(Information given Opens)
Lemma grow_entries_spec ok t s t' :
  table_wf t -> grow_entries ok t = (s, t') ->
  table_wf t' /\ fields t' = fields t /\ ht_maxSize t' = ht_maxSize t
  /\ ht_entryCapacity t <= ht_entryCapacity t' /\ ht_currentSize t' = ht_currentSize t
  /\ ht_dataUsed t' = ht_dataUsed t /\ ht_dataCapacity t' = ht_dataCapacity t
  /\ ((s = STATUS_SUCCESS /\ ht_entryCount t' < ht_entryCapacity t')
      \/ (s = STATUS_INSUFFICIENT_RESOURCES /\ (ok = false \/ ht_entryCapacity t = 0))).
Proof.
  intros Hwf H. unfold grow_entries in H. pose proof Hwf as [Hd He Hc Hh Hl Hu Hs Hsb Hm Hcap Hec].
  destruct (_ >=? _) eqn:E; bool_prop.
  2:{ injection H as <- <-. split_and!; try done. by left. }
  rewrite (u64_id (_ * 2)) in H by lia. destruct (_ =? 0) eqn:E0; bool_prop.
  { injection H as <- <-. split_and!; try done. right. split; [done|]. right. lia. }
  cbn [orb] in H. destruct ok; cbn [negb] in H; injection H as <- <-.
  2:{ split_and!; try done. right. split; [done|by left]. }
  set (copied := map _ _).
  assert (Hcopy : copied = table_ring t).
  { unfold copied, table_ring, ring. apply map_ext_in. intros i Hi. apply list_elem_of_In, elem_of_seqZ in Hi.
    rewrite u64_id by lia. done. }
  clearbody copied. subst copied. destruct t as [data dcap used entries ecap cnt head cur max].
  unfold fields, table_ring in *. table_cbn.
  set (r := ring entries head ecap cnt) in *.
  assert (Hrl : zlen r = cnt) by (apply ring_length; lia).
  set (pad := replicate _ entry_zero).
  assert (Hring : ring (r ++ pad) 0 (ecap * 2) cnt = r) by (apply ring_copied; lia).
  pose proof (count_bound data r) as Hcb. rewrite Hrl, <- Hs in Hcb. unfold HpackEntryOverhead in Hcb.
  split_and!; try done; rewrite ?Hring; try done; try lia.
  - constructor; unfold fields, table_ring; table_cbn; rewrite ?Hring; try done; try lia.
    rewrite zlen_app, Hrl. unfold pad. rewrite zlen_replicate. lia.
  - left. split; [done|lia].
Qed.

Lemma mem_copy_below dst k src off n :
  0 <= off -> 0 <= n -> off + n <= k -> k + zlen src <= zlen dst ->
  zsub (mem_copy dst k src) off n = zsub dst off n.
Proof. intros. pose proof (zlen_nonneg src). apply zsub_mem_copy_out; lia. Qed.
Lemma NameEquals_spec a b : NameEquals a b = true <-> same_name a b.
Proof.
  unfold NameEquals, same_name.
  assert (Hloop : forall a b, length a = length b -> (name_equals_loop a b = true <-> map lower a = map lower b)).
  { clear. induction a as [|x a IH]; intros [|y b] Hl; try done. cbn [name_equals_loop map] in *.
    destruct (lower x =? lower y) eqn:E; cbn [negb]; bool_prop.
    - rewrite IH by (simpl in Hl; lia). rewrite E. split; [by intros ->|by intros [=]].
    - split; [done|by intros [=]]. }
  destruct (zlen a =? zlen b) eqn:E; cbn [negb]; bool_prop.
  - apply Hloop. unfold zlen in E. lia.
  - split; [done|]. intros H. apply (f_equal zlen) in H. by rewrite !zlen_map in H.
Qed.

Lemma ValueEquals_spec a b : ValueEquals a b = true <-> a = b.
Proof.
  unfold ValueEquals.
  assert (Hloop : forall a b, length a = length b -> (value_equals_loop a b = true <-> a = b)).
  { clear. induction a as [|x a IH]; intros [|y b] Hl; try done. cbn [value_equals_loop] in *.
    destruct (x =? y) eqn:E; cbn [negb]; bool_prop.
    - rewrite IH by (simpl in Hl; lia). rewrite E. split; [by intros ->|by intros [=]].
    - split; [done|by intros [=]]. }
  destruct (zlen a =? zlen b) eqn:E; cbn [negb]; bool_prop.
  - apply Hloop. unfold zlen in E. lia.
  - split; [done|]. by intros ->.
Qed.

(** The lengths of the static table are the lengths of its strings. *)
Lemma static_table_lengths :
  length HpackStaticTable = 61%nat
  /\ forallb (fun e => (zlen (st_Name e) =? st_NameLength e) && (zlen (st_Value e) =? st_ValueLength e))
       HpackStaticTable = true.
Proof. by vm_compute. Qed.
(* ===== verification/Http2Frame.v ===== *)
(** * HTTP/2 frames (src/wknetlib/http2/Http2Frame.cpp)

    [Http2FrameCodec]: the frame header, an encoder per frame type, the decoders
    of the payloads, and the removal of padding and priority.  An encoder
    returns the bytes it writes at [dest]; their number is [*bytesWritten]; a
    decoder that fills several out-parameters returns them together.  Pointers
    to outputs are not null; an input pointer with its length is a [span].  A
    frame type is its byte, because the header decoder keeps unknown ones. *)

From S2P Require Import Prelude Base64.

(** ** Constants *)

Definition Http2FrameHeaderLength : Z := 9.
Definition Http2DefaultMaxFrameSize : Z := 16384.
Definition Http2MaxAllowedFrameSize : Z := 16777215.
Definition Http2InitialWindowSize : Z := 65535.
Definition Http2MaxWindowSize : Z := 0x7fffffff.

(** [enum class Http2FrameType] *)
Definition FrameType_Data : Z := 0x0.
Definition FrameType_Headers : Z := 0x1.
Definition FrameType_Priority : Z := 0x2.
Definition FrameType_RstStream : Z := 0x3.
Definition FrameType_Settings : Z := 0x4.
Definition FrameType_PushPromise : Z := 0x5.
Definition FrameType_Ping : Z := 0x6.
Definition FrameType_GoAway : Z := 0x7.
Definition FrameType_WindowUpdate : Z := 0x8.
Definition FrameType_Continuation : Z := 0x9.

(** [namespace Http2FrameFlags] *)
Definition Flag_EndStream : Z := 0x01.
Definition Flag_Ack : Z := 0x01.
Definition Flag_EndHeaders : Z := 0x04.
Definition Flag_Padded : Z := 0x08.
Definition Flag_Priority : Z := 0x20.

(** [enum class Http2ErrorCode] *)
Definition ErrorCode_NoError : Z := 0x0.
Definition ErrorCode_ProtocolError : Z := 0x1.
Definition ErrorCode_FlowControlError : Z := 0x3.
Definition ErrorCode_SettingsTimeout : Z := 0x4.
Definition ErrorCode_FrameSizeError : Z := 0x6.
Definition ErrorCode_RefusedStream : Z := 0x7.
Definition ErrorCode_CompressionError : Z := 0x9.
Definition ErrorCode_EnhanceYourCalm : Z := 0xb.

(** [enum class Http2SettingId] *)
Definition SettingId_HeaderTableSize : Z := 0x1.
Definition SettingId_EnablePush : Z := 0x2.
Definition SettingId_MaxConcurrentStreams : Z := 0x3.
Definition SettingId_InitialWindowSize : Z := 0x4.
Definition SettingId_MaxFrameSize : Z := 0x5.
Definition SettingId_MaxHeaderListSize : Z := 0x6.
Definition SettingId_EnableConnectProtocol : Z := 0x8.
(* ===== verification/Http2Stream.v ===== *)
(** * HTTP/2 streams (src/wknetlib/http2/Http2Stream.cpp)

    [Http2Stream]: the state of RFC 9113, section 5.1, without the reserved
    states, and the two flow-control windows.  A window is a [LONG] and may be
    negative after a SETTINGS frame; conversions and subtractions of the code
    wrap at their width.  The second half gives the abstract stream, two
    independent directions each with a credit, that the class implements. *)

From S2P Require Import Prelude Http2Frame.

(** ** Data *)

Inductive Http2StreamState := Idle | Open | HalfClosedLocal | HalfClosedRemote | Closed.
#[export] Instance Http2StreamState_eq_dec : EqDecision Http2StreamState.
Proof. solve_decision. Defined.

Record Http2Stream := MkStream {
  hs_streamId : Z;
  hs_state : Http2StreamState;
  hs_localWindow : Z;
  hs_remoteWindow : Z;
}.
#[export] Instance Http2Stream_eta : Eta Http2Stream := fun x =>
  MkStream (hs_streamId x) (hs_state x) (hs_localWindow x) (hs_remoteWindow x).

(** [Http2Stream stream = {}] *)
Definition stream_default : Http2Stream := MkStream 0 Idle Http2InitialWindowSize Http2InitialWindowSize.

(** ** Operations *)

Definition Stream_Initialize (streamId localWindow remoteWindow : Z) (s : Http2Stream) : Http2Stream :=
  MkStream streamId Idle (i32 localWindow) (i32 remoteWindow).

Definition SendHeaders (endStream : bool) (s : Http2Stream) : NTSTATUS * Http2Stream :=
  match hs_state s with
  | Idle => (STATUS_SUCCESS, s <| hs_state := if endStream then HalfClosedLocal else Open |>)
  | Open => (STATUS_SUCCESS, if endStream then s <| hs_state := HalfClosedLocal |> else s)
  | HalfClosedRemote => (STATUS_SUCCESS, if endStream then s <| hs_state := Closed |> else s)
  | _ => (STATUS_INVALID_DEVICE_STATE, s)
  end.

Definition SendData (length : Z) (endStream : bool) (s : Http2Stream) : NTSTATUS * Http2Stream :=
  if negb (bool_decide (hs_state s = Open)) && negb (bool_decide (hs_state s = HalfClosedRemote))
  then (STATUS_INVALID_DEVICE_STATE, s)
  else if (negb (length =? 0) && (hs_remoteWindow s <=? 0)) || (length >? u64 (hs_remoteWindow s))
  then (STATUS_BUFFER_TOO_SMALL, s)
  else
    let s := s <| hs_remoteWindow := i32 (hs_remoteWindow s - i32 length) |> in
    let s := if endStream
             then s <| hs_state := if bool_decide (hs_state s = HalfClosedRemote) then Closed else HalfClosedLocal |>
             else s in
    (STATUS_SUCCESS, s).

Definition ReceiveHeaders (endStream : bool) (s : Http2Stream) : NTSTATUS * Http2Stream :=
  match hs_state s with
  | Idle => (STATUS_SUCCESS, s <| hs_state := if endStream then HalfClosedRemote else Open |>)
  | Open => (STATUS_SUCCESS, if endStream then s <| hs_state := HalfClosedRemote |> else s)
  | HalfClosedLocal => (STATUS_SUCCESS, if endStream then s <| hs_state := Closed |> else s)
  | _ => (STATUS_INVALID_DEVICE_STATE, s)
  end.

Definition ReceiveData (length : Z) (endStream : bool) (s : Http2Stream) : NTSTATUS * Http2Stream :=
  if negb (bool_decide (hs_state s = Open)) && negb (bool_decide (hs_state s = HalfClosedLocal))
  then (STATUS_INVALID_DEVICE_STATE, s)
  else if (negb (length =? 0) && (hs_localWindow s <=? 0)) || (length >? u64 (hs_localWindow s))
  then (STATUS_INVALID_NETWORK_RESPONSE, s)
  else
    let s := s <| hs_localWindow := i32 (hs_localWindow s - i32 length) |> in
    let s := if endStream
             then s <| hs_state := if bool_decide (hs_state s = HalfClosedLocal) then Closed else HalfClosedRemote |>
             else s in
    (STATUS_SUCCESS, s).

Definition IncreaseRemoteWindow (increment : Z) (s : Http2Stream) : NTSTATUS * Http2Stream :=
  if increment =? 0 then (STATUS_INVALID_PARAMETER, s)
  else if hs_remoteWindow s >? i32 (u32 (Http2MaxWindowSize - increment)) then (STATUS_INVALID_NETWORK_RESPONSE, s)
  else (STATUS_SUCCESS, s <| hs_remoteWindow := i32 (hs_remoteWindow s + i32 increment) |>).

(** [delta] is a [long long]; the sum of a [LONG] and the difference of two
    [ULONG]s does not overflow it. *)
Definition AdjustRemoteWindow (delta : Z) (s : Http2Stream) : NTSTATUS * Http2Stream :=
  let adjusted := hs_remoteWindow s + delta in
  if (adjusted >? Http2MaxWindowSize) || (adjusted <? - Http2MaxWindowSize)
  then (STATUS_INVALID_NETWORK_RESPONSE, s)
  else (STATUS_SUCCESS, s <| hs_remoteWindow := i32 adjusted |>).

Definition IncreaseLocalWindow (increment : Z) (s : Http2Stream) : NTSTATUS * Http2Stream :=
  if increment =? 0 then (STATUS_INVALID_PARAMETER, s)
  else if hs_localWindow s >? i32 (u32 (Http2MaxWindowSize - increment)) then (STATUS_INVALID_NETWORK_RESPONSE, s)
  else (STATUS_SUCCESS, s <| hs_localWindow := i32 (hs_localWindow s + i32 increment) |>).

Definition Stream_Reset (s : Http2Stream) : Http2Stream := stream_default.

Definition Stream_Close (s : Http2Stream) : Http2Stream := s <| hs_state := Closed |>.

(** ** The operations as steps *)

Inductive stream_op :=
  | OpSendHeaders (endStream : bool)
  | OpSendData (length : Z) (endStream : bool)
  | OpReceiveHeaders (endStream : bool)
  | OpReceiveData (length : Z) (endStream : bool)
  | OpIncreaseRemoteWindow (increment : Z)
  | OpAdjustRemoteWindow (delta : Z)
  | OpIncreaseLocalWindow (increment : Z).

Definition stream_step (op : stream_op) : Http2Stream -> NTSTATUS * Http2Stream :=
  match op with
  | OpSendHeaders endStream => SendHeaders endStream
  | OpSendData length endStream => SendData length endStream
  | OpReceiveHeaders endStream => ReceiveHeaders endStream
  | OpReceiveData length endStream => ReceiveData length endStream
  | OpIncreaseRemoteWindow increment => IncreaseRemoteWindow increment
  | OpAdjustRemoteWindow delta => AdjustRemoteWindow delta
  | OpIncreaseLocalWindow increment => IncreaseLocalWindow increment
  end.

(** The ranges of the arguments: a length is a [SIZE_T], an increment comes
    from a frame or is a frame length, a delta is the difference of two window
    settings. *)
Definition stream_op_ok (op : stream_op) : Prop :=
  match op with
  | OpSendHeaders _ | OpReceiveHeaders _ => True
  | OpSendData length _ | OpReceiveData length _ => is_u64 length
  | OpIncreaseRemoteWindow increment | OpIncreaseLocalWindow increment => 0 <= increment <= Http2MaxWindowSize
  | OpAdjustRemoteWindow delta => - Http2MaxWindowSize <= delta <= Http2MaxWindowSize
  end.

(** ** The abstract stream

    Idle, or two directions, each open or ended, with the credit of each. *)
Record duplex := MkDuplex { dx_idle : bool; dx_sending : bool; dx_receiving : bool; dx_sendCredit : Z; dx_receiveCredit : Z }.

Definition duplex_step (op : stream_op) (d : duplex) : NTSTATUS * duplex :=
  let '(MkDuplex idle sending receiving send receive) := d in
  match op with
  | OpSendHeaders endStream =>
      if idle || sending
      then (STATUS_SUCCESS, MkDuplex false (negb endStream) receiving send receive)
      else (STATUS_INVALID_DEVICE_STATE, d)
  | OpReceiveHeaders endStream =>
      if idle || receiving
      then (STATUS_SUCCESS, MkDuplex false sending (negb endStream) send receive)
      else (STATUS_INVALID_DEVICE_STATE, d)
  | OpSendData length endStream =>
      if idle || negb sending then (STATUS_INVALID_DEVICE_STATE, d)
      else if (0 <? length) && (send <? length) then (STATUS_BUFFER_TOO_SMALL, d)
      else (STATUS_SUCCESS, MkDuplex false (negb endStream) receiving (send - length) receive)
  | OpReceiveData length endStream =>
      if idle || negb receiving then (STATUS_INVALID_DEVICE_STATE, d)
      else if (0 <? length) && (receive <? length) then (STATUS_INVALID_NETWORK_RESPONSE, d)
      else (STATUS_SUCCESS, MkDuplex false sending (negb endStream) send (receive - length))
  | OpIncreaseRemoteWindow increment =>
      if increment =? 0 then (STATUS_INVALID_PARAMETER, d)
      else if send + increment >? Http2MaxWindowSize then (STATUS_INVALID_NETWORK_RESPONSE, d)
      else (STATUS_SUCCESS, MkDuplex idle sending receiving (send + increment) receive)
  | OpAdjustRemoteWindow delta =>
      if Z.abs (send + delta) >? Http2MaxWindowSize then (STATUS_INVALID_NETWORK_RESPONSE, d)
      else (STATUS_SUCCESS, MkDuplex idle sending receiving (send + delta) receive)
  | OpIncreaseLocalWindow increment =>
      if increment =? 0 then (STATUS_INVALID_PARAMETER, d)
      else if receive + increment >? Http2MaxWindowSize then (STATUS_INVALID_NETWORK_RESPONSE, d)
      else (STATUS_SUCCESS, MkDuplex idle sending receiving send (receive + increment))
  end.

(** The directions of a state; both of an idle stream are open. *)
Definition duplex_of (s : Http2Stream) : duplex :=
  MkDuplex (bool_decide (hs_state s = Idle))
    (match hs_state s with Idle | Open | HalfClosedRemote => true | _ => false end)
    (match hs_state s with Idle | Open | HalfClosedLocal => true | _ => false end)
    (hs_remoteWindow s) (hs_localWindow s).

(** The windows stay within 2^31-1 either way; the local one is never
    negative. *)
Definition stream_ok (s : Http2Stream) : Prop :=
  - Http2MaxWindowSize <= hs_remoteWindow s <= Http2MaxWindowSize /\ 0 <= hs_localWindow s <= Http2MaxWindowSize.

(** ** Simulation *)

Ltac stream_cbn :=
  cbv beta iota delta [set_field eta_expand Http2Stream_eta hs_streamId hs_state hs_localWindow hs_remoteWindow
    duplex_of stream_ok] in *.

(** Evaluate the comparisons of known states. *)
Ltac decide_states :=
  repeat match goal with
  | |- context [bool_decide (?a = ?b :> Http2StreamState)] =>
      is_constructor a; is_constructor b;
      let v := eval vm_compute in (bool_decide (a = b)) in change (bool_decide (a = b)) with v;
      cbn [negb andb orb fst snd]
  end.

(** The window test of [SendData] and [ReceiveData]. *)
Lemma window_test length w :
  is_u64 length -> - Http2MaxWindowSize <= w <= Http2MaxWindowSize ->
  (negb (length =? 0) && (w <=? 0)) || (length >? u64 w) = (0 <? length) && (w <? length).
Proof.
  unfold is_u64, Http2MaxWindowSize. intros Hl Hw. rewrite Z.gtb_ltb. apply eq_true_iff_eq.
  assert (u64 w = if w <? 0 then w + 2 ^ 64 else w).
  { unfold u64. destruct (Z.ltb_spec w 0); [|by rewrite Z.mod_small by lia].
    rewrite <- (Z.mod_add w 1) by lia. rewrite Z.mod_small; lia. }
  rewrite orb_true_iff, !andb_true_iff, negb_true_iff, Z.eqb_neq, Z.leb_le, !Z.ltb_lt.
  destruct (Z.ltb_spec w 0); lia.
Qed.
(Information given Closes)
Activity —
Your response should contain each line of the entries above that holds the string "ecap".

Answer box —
  clearbody copied. subst copied. destruct t as [data dcap used entries ecap cnt head cur max].
  set (r := ring entries head ecap cnt) in *.
  assert (Hring : ring (r ++ pad) 0 (ecap * 2) cnt = r) by (apply ring_copied; lia).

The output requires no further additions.